Depois da proclamação do Estado de Israel, em 14 de maio de 1948, os exércitos árabes lançaram a primeira guerra contra o novo Estado. Para evitar o seu nascimento, estes teriam mesmo se oposto à criação de um novo Estado árabe. Após a derrota árabe, o território onde este último deveria ter nascido foi dividido entre Israel, Jordânia e Egito, que durante muito tempo teria ocupado e administrado a Faixa de Gaza.
De 1948 a 1967, nenhum Estado do mundo – muito menos árabe ou islâmico, nem mesmo a ONU – protestou ou censurou a anexação pela Jordânia da Cisjordânia, o território mais extenso sobre o qual deveria surgir o novo Estado árabe sancionado pela Resolução 181. A razão é simples: a população da Cisjordânia é a mesma da Transjordânia, ambas se concebem como árabes. Se realmente os Estados árabes tivessem tido no coração a causa do Estado palestino e de seu povo, ninguém teria podido impedir de o estabelecer nos territórios da Cisjordânia, Gaza e no setor oriental de Jerusalém.
Em vez disso, naquele período, a Jordânia e o Egito não pensaram minimamente em desistir dos territórios que ocupavam, simplesmente porque os concebiam como territórios árabes, com uma população árabe. Somente após a derrota esmagadora dos seus exércitos na Guerra dos Seis Dias (1967), com a perda do Sinai, da Cisjordânia, da Faixa de Gaza, de Jerusalém Oriental e das colinas de Golã, que se começou a falar sobre o povo e o Estado palestino.
A então União Soviética, por meio de ataques terroristas e dinheiro, patrocinou a Organização para a Libertação da Palestina (OLP), que foi enquadrada a partir de então como “luta dos oprimidos, embate anti-imperialista, anticolonialista, pela paz, pela autodeterminação, pela igualdade de direitos etc.”.
Os apoiadores mudaram com o tempo, o ódio permaneceu inalterado.
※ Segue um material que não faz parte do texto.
(* ===== verification/TranscriptProofProps.v ===== *)
(** * Properties of transcript proofs

    Soundness, completeness and error behaviour of proof verification, and
    what the proof builder covers. *)

From Stdlib Require Import ZArith Lia.
From stdpp Require Import base tactics decidable option list numbers gmap.
From S2P Require Import Prelude RangeSet Transcript TranscriptProps Hash Commit TranscriptProof.

Open Scope nat_scope.

Section Laws.
Context {RS : RangeSets} {RSok : RangeSetsOk}.

Lemma extend_ranges_ok {E} (l : list byte) rs : forall buffer,
  proper rs -> in_bounds (length l) rs ->
  extend_ranges (E:=E) buffer l rs = Ok (buffer ++ gather l rs).
Proof.
  induction rs as [|[a b] rs IH]; intros buffer; cbn [extend_ranges].
  - intros _ _. unfold gather. cbn. by rewrite app_nil_r.
  - rewrite proper_cons, in_bounds_cons. intros [? ?] [? ?]. cbn [fst snd].
    rewrite slice_ok, bind_ok, IH by (done || lia). unfold gather. cbn [fmap list_fmap concat].
    by rewrite app_assoc.
Qed.

(** [h] is the commitment that the secret [s] opens on the plaintext [data]. *)
Definition opening (provider : HashProvider) (data : Direction -> list byte)
    (s : PlaintextHashSecret) (h : PlaintextHash) : Prop :=
  exists hasher v, provider !! phs_alg s = Some hasher /\
    fits (phs_idx s) (length (data (phs_direction s))) /\
    ha_hash_prefixed hasher (gather (data (phs_direction s)) (rs_iter (phs_idx s)))
      (blinder_bytes (phs_blinder s)) = Some v /\
    h = mkPlaintextHash (phs_direction s) (phs_idx s) (mkTypedHash (ha_id hasher) v).

(** The possible outcomes of opening one secret. *)
Lemma open_secret_cases provider hs p a s :
  match open_secret provider hs p a s with
  | Ok a' => a' = auth_union a (phs_direction s) (phs_idx s) /\
      exists h, opening provider (pt_data p) s h /\ h ∈ hs
  | Err (UnknownAlg alg) => alg = phs_alg s /\ provider !! alg = None
  | Err IndexOutOfBounds => ~ fits (phs_idx s) (length (pt_data p (phs_direction s)))
  | Err NoMatchingCommitment => forall h, opening provider (pt_data p) s h -> h ∉ hs
  | Err _ => False
  | Panic => exists hasher m, provider !! phs_alg s = Some hasher /\
      ha_hash_prefixed hasher m (blinder_bytes (phs_blinder s)) = None
  end.
Proof.
  unfold open_secret, provider_get, guard_err, hash_plaintext.
  destruct (provider !! phs_alg s) as [hasher|] eqn:Hp; cbn [ok_or map_err]; rewrite ?bind_ok; [|done].
  destruct (Nat.ltb_spec (length (pt_data p (phs_direction s))) (default 0 (rs_end (phs_idx s)))) as [Hl|Hl];
    cbn [mbind result_bind].
  { intros Hf%fits_spec. lia. }
  apply fits_spec in Hl. rewrite extend_ranges_ok by (try apply rs_proper; done).
  rewrite app_nil_l, bind_ok. set (buf := gather _ _).
  destruct (ha_hash_prefixed hasher buf _) as [v|] eqn:Hv; cbn; [|by exists hasher, buf].
  case_bool_decide as Hin; cbn.
  - split; [done|]. eexists. split; [|exact Hin]. by exists hasher, v.
  - intros h (hasher' & v' & Hp' & _ & Hv' & ->). rewrite Hp in Hp'. injection Hp' as <-.
    fold buf in Hv'. rewrite Hv in Hv'. by injection Hv' as <-.
Qed.

Lemma opening_open provider hs p a s h :
  opening provider (pt_data p) s h -> h ∈ hs ->
  open_secret provider hs p a s = Ok (auth_union a (phs_direction s) (phs_idx s)).
Proof.
  intros Ho Hin. pose proof (open_secret_cases provider hs p a s) as Hc.
  pose proof Ho as (hasher & v & Hp & Hf & Hv & _).
  unfold open_secret in *. rewrite extend_ranges_ok in * by (try apply rs_proper; done).
  rewrite app_nil_l in *. unfold provider_get, hash_plaintext in *. rewrite Hp in *.
  cbn [ok_or map_err mbind result_bind] in *.
  unfold guard_err in *. destruct (_ <? _); [done|]. cbn [mbind result_bind] in *.
  rewrite Hv in *. cbn in *. case_bool_decide; cbn in *; [done|]. by apply Hc in Ho.
Qed.

(** Every secret opens one of the commitments. *)
Definition all_open (provider : HashProvider) (hs : list PlaintextHash) (data : Direction -> list byte)
    (secrets : list PlaintextHashSecret) : Prop :=
  Forall (fun s => exists h, opening provider data s h /\ h ∈ hs) secrets.

Definition union_secrets (a : Authed) (secrets : list PlaintextHashSecret) : Authed :=
  foldl (fun a s => auth_union a (phs_direction s) (phs_idx s)) a secrets.

Lemma open_secrets_ok provider hs p secrets : forall a a',
  open_secrets provider hs p a secrets = Ok a' <->
  a' = union_secrets a secrets /\ all_open provider hs (pt_data p) secrets.
Proof.
  unfold all_open. induction secrets as [|s secrets IH]; intros a a'; cbn [open_secrets].
  { split; [intros [= ->]; split; [done|constructor]|by intros [-> _]]. }
  rewrite Forall_cons_iff. split.
  - intros H. inv_ok H. apply IH in H as [-> H].
    pose proof (open_secret_cases provider hs p a s) as Hc. rewrite Hok in Hc.
    destruct Hc as [-> Hc]. done.
  - intros (-> & (h & Ho & Hin) & H). rewrite (opening_open _ _ _ _ _ _ Ho Hin), bind_ok.
    by apply IH.
Qed.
Atualmente, por trás do Hamas estão o Irã, que os financia, a Rússia e, em certa medida, a Turquia.
Camp David
Nessa sucessão de tragédias, a história deu-nos apenas uma breve temporada de esperança. Da primeira Intifada de 1988 até as fracassadas negociações de Camp David em dezembro de 2000, quando parecia que israelenses e palestinos haviam tomado nas próprias mãos os seus destinos. Mas, como testemunham os trágicos destinos de Anwar al-Sadat e Yitzhak Rabin – ambos assassinados por extremistas religiosos –, para realmente fazer a paz, é preciso enxergar longe e ter muita coragem, prerrogativas que Yasser Arafat aparentemente demonstrou não ter.
Quando, em 23 de dezembro de 2000, a solução foi rejeitada devido às suas incertezas, os próprios intelectuais palestinos, como Edward Said e Rashid Khalidi, criticaram a proposta por sua falta de audácia e de determinação em encontrar um compromisso sobre a questão da Nakba (o êxodo forçado de 700 mil palestinos de suas casas em seguida à guerra árabe-israelense de 1948). Esse drama dos refugiados, depois de tudo, não diz respeito somente aos palestinos, como escreveu recentemente Bo Rothstein.
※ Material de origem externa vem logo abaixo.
(* ===== verification/TlsTranscriptProps.v ===== *)
(** * Properties of TLS transcripts

    Parsing of captured traffic, the handshake hashes in terms of handshake
    messages, and the invariants of a built transcript. *)

From Stdlib Require Import ZArith Lia.
From stdpp Require Import base tactics decidable option list numbers strings.
From S2P Require Import Prelude Codec Enums Base Extensions ExtensionTypes Hello Handshake HandshakeProps Message RangeSet Transcript TranscriptProps Hash Connection TlsTranscript.

Open Scope list_scope.
Open Scope nat_scope.

(** ** Reading a sequence of items *)

Section ReadLoop.
Context {E A : Type} (p : Reader -> result E (A * Reader)) (enc : A -> list byte) (W : A -> Prop).

Lemma read_loop_complete xs : forall fuel r,
  (forall a r rest, W a -> rd_wf r -> rd_tail r = enc a ++ rest ->
     p r = Ok (a, advance r (length (enc a)))) ->
  (forall a, W a -> enc a <> []) ->
  rd_wf r -> Forall W xs -> rd_tail r = concat (enc <$> xs) -> length (rd_tail r) <= fuel ->
  read_loop p fuel r = Ok xs.
Proof.
  induction xs as [|x xs IH]; intros fuel r Hp Hne Hr Hw Ht Hf.
  - destruct fuel; [done|]. cbn [read_loop]. by rewrite rd_any_left_end.
  - apply Forall_cons_iff in Hw as [Hx Hw]. cbn [fmap list_fmap concat] in Ht.
    assert (0 < length (enc x)) by (specialize (Hne x Hx); destruct (enc x); cbn; [done|lia]).
    destruct fuel as [|fuel]; [rewrite Ht, length_app in Hf; lia|]. cbn [read_loop].
    rewrite rd_any_left_tail, Ht, bool_decide_eq_true_2
      by (intros Hn%(f_equal length); rewrite length_app in Hn; cbn in Hn; lia).
    rewrite (Hp x r _ Hx Hr Ht), bind_ok.
    pose proof (rd_tail_advance _ _ _ Ht) as Ht'.
    rewrite IH; [done..|by eapply rd_wf_advance|done|done|].
    rewrite Ht'. rewrite Ht, length_app in Hf. lia.
Qed.

Lemma read_loop_sound fuel : forall r xs,
  (forall r a r', rd_wf r -> p r = Ok (a, r') -> W a /\ consumes r (enc a) r') ->
  (forall a, W a -> enc a <> []) ->
  rd_wf r -> length (rd_tail r) <= fuel -> read_loop p fuel r = Ok xs ->
  Forall W xs /\ rd_tail r = concat (enc <$> xs).
Proof.
  induction fuel as [|fuel IH]; intros r xs Hp Hne Hr Hf; cbn [read_loop].
  - intros [= <-]. split; [constructor|]. destruct (rd_tail r); [done|cbn in Hf; lia].
  - destruct (rd_any_left r) eqn:Hl.
    + intros H. apply bind_Ok in H as ([x r'] & Hx & H). apply bind_Ok in H as (ys & Hy & [= <-]).
      destruct (Hp _ _ _ Hr Hx) as [Hw Hc]. pose proof (consumes_tail _ _ _ Hc) as Ht.
      assert (0 < length (enc x)) by (specialize (Hne x Hw); destruct (enc x); cbn; [done|lia]).
      apply IH in Hy as [Hws Htl]; [|done|done|by eapply consumes_wf|rewrite Ht, length_app in Hf; lia].
      split; [by constructor|]. by rewrite Ht, Htl.
    + intros [= <-]. split; [constructor|]. by apply rd_any_left_false.
Qed.

Lemma read_loop_no_panic fuel : forall r, (forall r, p r <> Panic) -> read_loop p fuel r <> Panic.
Proof.
  induction fuel as [|fuel IH]; intros r Hp; cbn [read_loop]; [done|].
  destruct (rd_any_left r); [|done]. specialize (Hp r) as Hr. destruct (p r) as [[x r']|e|]; [|done..].
  cbn. specialize (IH r' Hp). by destruct (read_loop p fuel r').
Qed.
End ReadLoop.

(** ** Frames *)

Lemma read_enum_wf_u8 {T} `{EnumOk T} r (e : T) r' :
  rd_wf r -> (enum_from <$> u8_read) r = Some (e, r') -> enum_wf_u8 e.
Proof.
  intros Hr (x & Hx & ->)%read_fmap_inv. apply u8_sound in Hx as [_ Hx]; [|done].
  split; [by rewrite enum_get_from|apply enum_from_wf].
Qed.
Lemma read_enum_wf_u16 {T} `{EnumOk T} r (e : T) r' :
  rd_wf r -> (enum_from <$> u16_read) r = Some (e, r') -> enum_wf_u16 e.
Proof.
  intros Hr (x & Hx & ->)%read_fmap_inv. apply u16_sound in Hx as [_ Hx]; [|done].
  split; [by rewrite enum_get_from|apply enum_from_wf].
Qed.

(** [Opaque_read] as three header fields, the header check and the payload. *)
Lemma Opaque_read_steps r :
  Opaque_read r =
    ('(typ, r) ← read_or TooShortForHeader (read (T:=ContentType)) r;
     '(version, r) ← read_or TooShortForHeader (read (T:=ProtocolVersion)) r;
     '(len, r) ← read_or TooShortForHeader u16_read r;
     _ ← check_header typ version len;
     '(sub, r) ← read_or TooShortForLength (rd_sub (Z.to_nat len)) r;
     mret (mkOpaque typ version (mkPayload (fst (rd_rest sub))), r)).
Proof.
  unfold Opaque_read, check_header. destruct (read_or _ read r) as [[typ r1]| |]; [|done..].
  cbn [mbind result_bind]. destruct (read_or _ read r1) as [[version r2]| |]; [|done..].
  cbn [mbind result_bind]. destruct (read_or _ u16_read r2) as [[len r3]| |]; [|done..].
  cbn [mbind result_bind]. unfold guard_err. by repeat case_match.
Qed.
Mais de meio milhão de finlandeses tiveram de abandonar a Carélia, em 1944, após a conquista pelos soviéticos; mais de 1 milhão de romenos foram expulsos da Bulgária, em 1941; mais de 1 milhão de poloneses foram forçados a abandonar as áreas que ficaram sob controle soviético em 1945; mais de 300 mil italianos foram forçados pelas tropas comunistas de Tito a deixar a Ístria e a Dalmácia depois de 1943; pelo menos 12 milhões de alemães foram expulsos de territórios que se tinham tornado parte, em 1945-1946, da Polônia e, na época, da Tchecoslováquia; para não mencionar o Rohyngia; ou assim por diante.
Contudo, nenhuma dessas catástrofes produziu a “sacralização” do direito de retorno, como aconteceu na Palestina. Sacralização que teria tornado impossível a conclusão do acordo de Camp David, cujo fracasso gerou um grave impasse político que as lideranças israelenses e palestinas teriam astuciosamente pensado manobrar em benefício próprio.
O conflito no Médio Oriente não pode ser resolvido enquanto houver esse choque entre duas entidades homogêneas, caracterizadas, ademais, por identidade religiosa em vez de política. Tanto no interior de uma como da outra parte, existem posições que contrastam tais representações e que deveriam ser apoiadas para iniciar um processo de conciliação.
Israel não é a sua direita religiosa, embora esta tenha se tornado cada vez mais influente sob o premiê Benjamin Netanyahu, resultando na fragmentação da Cisjordânia e na sua militarização para proteger os colonos, alimentados pelas suas fantasias bíblicas supremacistas. Uma política que foi e continua a ser contestada por setores significativos da sociedade israelense, que tem denunciado a ligação autoritária entre a negação dos direitos dos palestinos e o enfraquecimento do Estado de direito do próprio país. Centenas de milhares de israelenses saíram às ruas em 2023 para contestar a contrarreforma do Judiciário promovida pelo governo de Netanyahu.
A Palestina também não é a sua direita religiosa (Hamas). Esta última, espelhando a negação de direitos dos palestinos por parte dos judeus, não reconhece a existência de Israel. O Hamas está longe de ser o representante do povo palestino. Enquanto Hamas persegue a destruição de Israel – sua missão desde que foi formado, em 1987 –, a maioria dos residentes de Gaza e Cisjordânia se declara a favor da solução de dois Estados.
Há algumas semanas, na revista “Foreign Affairs” – embora acredite que hoje esses números deveriam ser revistos –, Amaney Jamal e Michaele Robbins reportaram os resultados de sondagem do Arab Barometer, que envolveu 1.189 palestinos, de Cisjordânia e Gaza, entre 28 de setembro e 8 de outubro. Segundo ela, o governo do Hamas em Gaza contava com o apoio de 29% dos palestinos, enquanto 67% declararam ter “nenhuma ou pouca confiança” no grupo.
Expectativa de paz
Para que essa história possa ter um fim, esperando que seja pacífico, o Hamas e os fundamentalistas de um lado ou de outro não podem fazer parte dela. Porquanto possa valer a minha opinião, ou seja, nada, acredito que a Israel deva ser reconhecido o direito de viver em paz e aos palestinos o direito de ter um Estado.
Existem cerca de 20 casos no mundo, mas certamente o mais conhecido é o da Costa Rica (1949), onde o exército foi abolido. A Palestina, com as devidas garantias internacionais, poderia ser um deles. Acredito que poderia representar um modelo e ser um motor do crescimento pacífico daquela região.